But to apply the analogy more directly: I could deploy the symbols of the Christian tradition to tell you that you are a hellbound wretch, lower than a worm, and that your God-given duty was to submit to my superiority. Or I could deploy Christian symbols to tell you that you are a beloved child of God and that we are together called to live out that blessing by renewing the creation around us. You’re absolutely right: much of Christian history has been deplorable, and in the U.S., the dominant form is a militant, hateful ignorantism (English lets me do that) with which I feel no commonality. That’s why I’m usually reluctant to identify myself as a Christian in public––I have no idea what others will think I mean. It’s usually easier to find common cause with people by naming the common cause––let’s say, sustaining life on the planet––rather than the religion.

(6) To the reader, it probably seems amiss to discuss Paul in this way without mentioning the passage much loved by death-dealers everywhere: Ro 13.1-7. Over the years, it seems as though you have been feeling your way towards an answer and haven’t always been certain that you are reading it well. I’m going to provide a brief overview here for the sake of others.
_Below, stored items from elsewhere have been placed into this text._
(** * Sum benchmark (src/main_sum.cpp): shallow embedding and properties

    The harness generates [n] unsigned integers, computes their sum
    sequentially, then re-computes it with a sequential loop, an OpenMP
    reduction and five OpenCL kernels, comparing each result with the
    reference through [raiseFail] (the [EXPECT_THE_SAME] macro).

    [unsigned int] values are integers in [0, 2^32) with wrap-around
    written out; [int] loop counters are integers in
    [-2^31, 2^31) whose overflow is undefined behaviour.  [main] is
    embedded as a state and error monad over the two device buffers and
    a trace of what the program prints and calls.  Its constants
    ([benchmarkingIters], [n], [workGroupSize]) are parameters of
    [main_with]; what main_sum.cpp takes from elsewhere (the random
    generator, the OpenMP runtime, device memory, the kernels) is a
    parameter too.

    The first part holds the definitions, the second the lemmas about
    them, the third the runs of the harness as a whole, and the last one
    theorem for each stated property of the benchmark. *)

From Stdlib Require Import String ZArith List Lia Bool Permutation.
Import ListNotations.
Open Scope Z_scope.

(** ** Machine integers *)

Module UInt.

Definition width : Z := 32.
Definition modulus : Z := 2 ^ width.

(** [std::numeric_limits<unsigned int>::max()] *)
Definition UINT_MAX : Z := modulus - 1.
Definition INT_MAX : Z := 2 ^ (width - 1) - 1.

(** Conversion of a mathematical integer to [unsigned int]. *)
Definition wrap (x : Z) : Z := x mod modulus.

(** [a + b], [a - b], [a * b], [a / b] on [unsigned int]. *)
Definition add (a b : Z) : Z := wrap (a + b).
Definition sub (a b : Z) : Z := wrap (a - b).
Definition mul (a b : Z) : Z := wrap (a * b).
Definition div (a b : Z) : Z := a / b.

Definition in_range (x : Z) : Prop := 0 <= x <= UINT_MAX.

End UInt.

Import UInt.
In Liberating Paul you establish the pattern of giving yourself and the reader a bit of an out by mentioning at the outset that some people think that this passage is an interpolation – meaning that, if they don’t find your argument convincing, the reader still has room to just reject the passage altogether [25, 27] – before addressing the passage in more detail at the end of the book [217-226]. There, you begin by mentioning how Ro 13 has been used to support everything from Nazism, to Apartheid, to U.S. Imperialism. However, you argue that this is a misreading of the text and all the material you wrote previously in the book helps to demonstrate that the “obvious” or “plain” reading of Ro 13 must be mistaken (in my own Paul book, I leave discussion of Ro 13 to the very end and I am indebted to you for this strategy!). You also argue that those who look for a particular historical circumstance to make the “obvious” reading palatable within a very limited context are unconvincing because they have not yet developed that argument fully enough. Their historical arguments suggest Paul is either urging people not to get caught up in a tax revolt and to avoid association with revolutionary movements breaking out in Judea. However, you argue that those who make this argument “have not connected these historical circumstances with an adequate view of what Paul is trying to do in the rest of the letter” [222]. In trying to make this connection, you highlight just how vulnerable a local Judean population could be to violence in the context of a tax riot and so, in solidarity with the Judean members, Paul urges people to pay taxes in order to try and prevent the possibility of Judeans being targeted both in tax riots and in the official response to those riots. Hence, Paul is continuing his ethic of mutual solidarity within the assemblies of Jesus followers and of non-retaliation against enemies without (the rulers in this case, who are praised with what are “mere rhetorical commonplaces”). All of this seems to be a wise course of action given that God is expected to imminently disrupt the current power dynamics, overthrow the rulers, and vindicate the oppressed. Hence, this is not a timeless ethic regarding the ways in which all members of these assemblies should relate to State authorities but is a very specific injunction based upon what is happening at a specific time and place, to very specific people.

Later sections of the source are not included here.